В Одессе, занятой два дня назад, войск было еще меньше. Морем прибыла 3-я ударная генерала Дроздовского дивизия — пусть не полностью укомплектованное по штатам, но вполне боеспособное соединение.

С командиром дивизии молодым генералом Туркулом с первых же часов установились вполне дружеские отношения — они оба с первых дней воевали с красными, а потому неодобрительно относились к тем, кто с марта стал примазываться к «белому» делу.

Эти господа в беспросветных золотых погонах с зигзагами рьяно желали оттеснить от должностей «первопроходцев», используя привычное средство — связи в «старой» генеральской среде, принцип старшинства и приезд государя-императора Михаила Александровича.

Слащев в августе и начале сентября весь извелся — военный министр Деникин, как ему сообщили доброхоты, уже внес его в приказ об освобождении от должности комдива. Припомнил ему те дерзости нынешней зимой, что позволил себе молодой генерал.

Тогда речь шла об обороне Крыма силами всего двух сильно потрепанных дивизий, в каждой из которых солдат было меньше, чем в полку. И Слащев распорядился ими по своему разумению, отринув приказы главнокомандующего ВСЮР об удержании основного пути на полуостров через перешеек жесткой обороной в самом узком месте.

Два других направления — через Чонгарскую железнодорожную дамбу и косу — Арабатскую стрелку — его не беспокоили.

На первом курсировали бронепоезда, поддерживая огнем засевших в окопах стрелков и пулеметчиков, а у косы встала на якорь канонерская лодка, и большевики вскоре оставили все попытки, так как точная стрельба из восьмидюймовых орудий произвела на них ошеломляющее впечатление.

Сам перешеек Слащев решил не оборонять — в промерзлой степи, под пронизывающим ледяным ветром, без жилья и даже землянок, он потерял бы больными всех своих солдат. И своевольно, наплевав на приказы, отвел части к Юшуню, к теплым домам.

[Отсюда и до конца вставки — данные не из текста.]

Lemma kernel_after_app k h1 h2 : kernel_after k (h1 ++ h2) = k' ← kernel_after k h1; kernel_after k' h2.
Proof.
  revert k. induction h1 as [|c h1 IH]; intros k; [done|]. cbn [app kernel_after].
  destruct (kernel_step k c) as [[r k1]|]; [apply IH|done].
Qed.

Lemma answers_step k0 h k c r k1 :
  kernel_after k0 h = Some k -> kernel_step k c = Some (r, k1) ->
  answers k0 h c = r /\ kernel_after k0 (h ++ [c]) = Some k1.
Proof.
  intros Hh Hc. split.
  - unfold answers. rewrite Hh, Hc. by destruct c.
  - rewrite kernel_after_app, Hh. cbn [mbind option_bind kernel_after]. by rewrite Hc.
Qed.

(** A loop over a call that the kernel answers at once with something the loop does not ignore. *)
Lemma retry_run {B} k0 h k (c : semcall) (f : reply c -> option (res B)) fuel r k1 b :
  kernel_after k0 h = Some k -> kernel_step k c = Some (r, k1) -> f r = Some b ->
  retry (S fuel) c f (answers k0) sem h = (b, sem, h ++ [c]) /\ kernel_after k0 (h ++ [c]) = Some k1.
Proof.
  intros Hh Hc Hf. destruct (answers_step _ _ _ _ _ _ Hh Hc) as [Ha Hk]. split; [|done].
  cbn [retry]. rewrite bind_sys, Ha, Hf. done.
Qed.

Lemma retry_history {B} (c : semcall) (f : reply c -> option (res B)) fuel (E : @env sem_sys) s h :
  exists n, history (retry (S fuel) c f E s h) = h ++ c :: replicate n c.
Proof.
  revert h. induction fuel as [|fuel IH]; intros h; cbn [retry]; rewrite bind_sys.
  - destruct (f (E h c)); by exists 0%nat.
  - destruct (f (E h c)); [by exists 0%nat|]. destruct (IH (h ++ [c])) as [n Hn].
    exists (S n). etrans; [exact Hn|]. by rewrite <-app_assoc.
Qed.

Ltac opened_value := cbn [kernel_step]; match goal with H : values _ !! _ = Some _ |- _ => rewrite H end.
(** [exited]: the worker has returned. *)
Definition client_step (c : core) (exited : bool) (pc : cpc) : option (core * cpc * notification) :=
  match pc with
  | CSubmit t =>
      if taskAvailable c then Some (c, CSubmitAsleep t, NoNotification)
      else Some (Core t true (stopFlag c) NOT_DONE (lastTaskException c), CSubmitNotify, NoNotification)
  | CSubmitNotify => Some (c, CSubmitted, OneTaskAvailable)
  | CWait =>
      if decide (taskCompletionState c = NOT_DONE) then Some (c, CWaitAsleep, NoNotification)
      else Some (c, CWaited (taskCompletionState c), NoNotification)
  | CDestroy =>
      Some (Core (task c) (taskAvailable c) true (taskCompletionState c) (lastTaskException c),
            CDestroyNotify, NoNotification)
  | CDestroyNotify => Some (c, CJoin, AllTaskAvailable)
  | CJoin => if exited then Some (c, CDestroyed, NoNotification) else None
  | CSubmitAsleep _ | CWaitAsleep | CSubmitted | CWaited _ | CDestroyed => None
  end.

(** [getLastTaskException] reads the field without the mutex. *)
Definition getLastTaskException (c : core) : option nat := lastTaskException c.

(** ** The whole system *)

Record system := System {
  shared : core;
  worker : kpc;
  clients : list cpc;
  accepted : list task_t;     (** the tasks whose submission has been through, in order *)
  ran : list nat }.           (** the tasks the worker has called, in order *)

(** A submission is through when the call goes on to notify the worker. *)
Definition accept (pc pc' : cpc) (acc : list task_t) : list task_t :=
  match pc, pc' with CSubmit t, CSubmitNotify => acc ++ [t] | _, _ => acc end.

Definition asleep_task (pc : cpc) : bool := match pc with CSubmitAsleep _ => true | _ => false end.
Definition asleep_done (pc : cpc) : bool := match pc with CWaitAsleep => true | _ => false end.

(** The test of the wait is evaluated again. *)
Definition wake_client (pc : cpc) : cpc :=
  match pc with CSubmitAsleep t => CSubmit t | CWaitAsleep => CWait | _ => pc end.
Definition wake_worker (k : kpc) : kpc := match k with KAsleep => KLoop | _ => k end.

(** [notify_one] wakes any one of the threads waiting on the variable, if there is one. *)
Inductive notifies : notification -> kpc * list cpc -> kpc * list cpc -> Prop :=
  | n_none k cs : notifies NoNotification (k, cs) (k, cs)
  | n_worker cs : notifies OneTaskAvailable (KAsleep, cs) (KLoop, cs)
  | n_client k cs i pc : cs !! i = Some pc -> asleep_task pc = true ->
      notifies OneTaskAvailable (k, cs) (k, <[i := wake_client pc]> cs)
  | n_nobody k cs : k <> KAsleep -> Forall (fun pc => asleep_task pc = false) cs ->
      notifies OneTaskAvailable (k, cs) (k, cs)
  | n_all k cs : notifies AllTaskAvailable (k, cs)
      (wake_worker k, (fun pc => if asleep_task pc then wake_client pc else pc) <$> cs)
  | n_done k cs i pc : cs !! i = Some pc -> asleep_done pc = true ->
      notifies OneTaskDone (k, cs) (k, <[i := wake_client pc]> cs)
  | n_done_nobody k cs : Forall (fun pc => asleep_done pc = false) cs ->
      notifies OneTaskDone (k, cs) (k, cs).
(* ===== verification/TcpSocket.v ===== *)
(** * TCP sockets (src/network/TcpSocket.cpp, src/network/TcpListeningSocket.cpp, headers/network/)

    The POSIX branches.  The kernel is the environment: every call of the socket interface
    answers with its return value and what it stored.  File descriptors are integers; 0 is one of them,
    and the class takes it for none. *)

From S2P Require Import Prelude Numbers Ownership Address.

(** ** System calls *)

Inductive family := AF_INET | AF_INET6.
#[global] Instance family_eq_dec : EqDecision family.
Proof. solve_decision. Defined.

Inductive SocketStatus := CONNECTED | CLOSED | SS_ERROR.
#[global] Instance SocketStatus_eq_dec : EqDecision SocketStatus.
Proof. solve_decision. Defined.

Inductive net_call :=
  | Socket (f : family)
  | Connect (fd : Z) (f : family) (port : Z) (addr : list Z)
  | SendTo (fd : Z) (data : list Z)
  | Recv (fd size : Z) (waitall : bool)
  | CloseFd (fd : Z)
  | Getsockopt (fd level optname size : Z)
  | Setsockopt (fd level optname : Z) (value : list Z)
  | Getpeername (fd : Z)
  | Bind (fd : Z) (f : family) (port : Z)
  | Listen (fd backlog : Z)
  | Accept (fd : Z).

(** [recv] stores bytes, [getsockopt] an integer and [getpeername] an address, if they store
    anything. *)
Definition net_reply (c : net_call) : Type :=
  match c with
  | Recv _ _ _ => Z * list Z
  | Getsockopt _ _ _ _ => Z * option Z
  | Getpeername _ => Z * option Z
  | _ => Z
  end.

Definition net : Sys := {| call := net_call; reply := net_reply |}.
#[export] Existing Instance net.
Abbreviation netcall := (@call net).

Definition SOL_SOCKET : Z := 1.
Definition SO_ERROR : Z := 4.

(** [htons]: the two bytes swapped. *)
Definition htons (port : Z) : Z := port mod 256 * 256 + port / 256.

(** The conversion of the kernel's [ssize_t] to [int]. *)
Definition to_int (z : Z) : Z := c_cast int_t z.

(** ** TcpSocket *)

Record socket := Sock {
  sockfd : Z;
  socketStatus : SocketStatus;
  sin_family : family;
  flagReceptionBlocking : bool }.

Definition set_fd (fd : Z) (s : socket) : socket :=
  Sock fd (socketStatus s) (sin_family s) (flagReceptionBlocking s).
Definition set_status (st : SocketStatus) (s : socket) : socket :=
  Sock (sockfd s) st (sin_family s) (flagReceptionBlocking s).
Definition setReceptionBlocking (rb : bool) (s : socket) : socket :=
  Sock (sockfd s) (socketStatus s) (sin_family s) rb.

Abbreviation tcp := (prog socket).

Красные несколько раз попытались ворваться в Крым — но теперь климатические факторы обернулись против них. Ведь тридцать верст пути по холоду выматывали самых крепких, и красноармейцы даже не могли согнуть замерзшие пальцы, а «слащевцы», сытые и только вышедшие из теплых хат, безжалостно отбрасывали их стремительной контратакой при поддержке артиллерии и пулеметов. И лишь черные бугорки насмерть замерзших большевиков служили страшными вехами для последующих атакующих.

Но не красные причиняли главное беспокойство в эти решающие дни. Слащева буквально задергали ежечасные звонки и телеграммы с побережья. Губернатор, градоначальники и прочие должностные лица в истерике просили его сообщить, как идут дела на фронте, чтобы в случае прорыва обороны иметь возможность уплыть из Крыма.

И «достали» — отбив самую сильную атаку красных, генерал на очередной запрос гневно сказал офицеру связи: «Передайте, пусть тыловая сволочь слезет с чемоданов».

Исполнительный связист передал слова в точности — скандал вышел грандиозный, но успокоившиеся крымчане, решив, что защита наконец надежная, совсем перестали его дергать.

Конечно, перебрось красные пару дополнительных дивизий, удержать полуостров вряд ли бы удалось. Но в том и дело, что не было этих лишних дивизий — белые отчаянно оборонялись на Дону и Маныче, пока сами не перешли в контрнаступление.

В марте, сразу после заключения с красными перемирия, слова Слащева встали для него боком. Его бы отрешили, приказ был готов, однако спас новый командующий Черноморским флотом адмирал Колчак, потребовавший передачи именно ему всей обороны Крыма, оставив талантливого, но едкого генерала на прежней должности.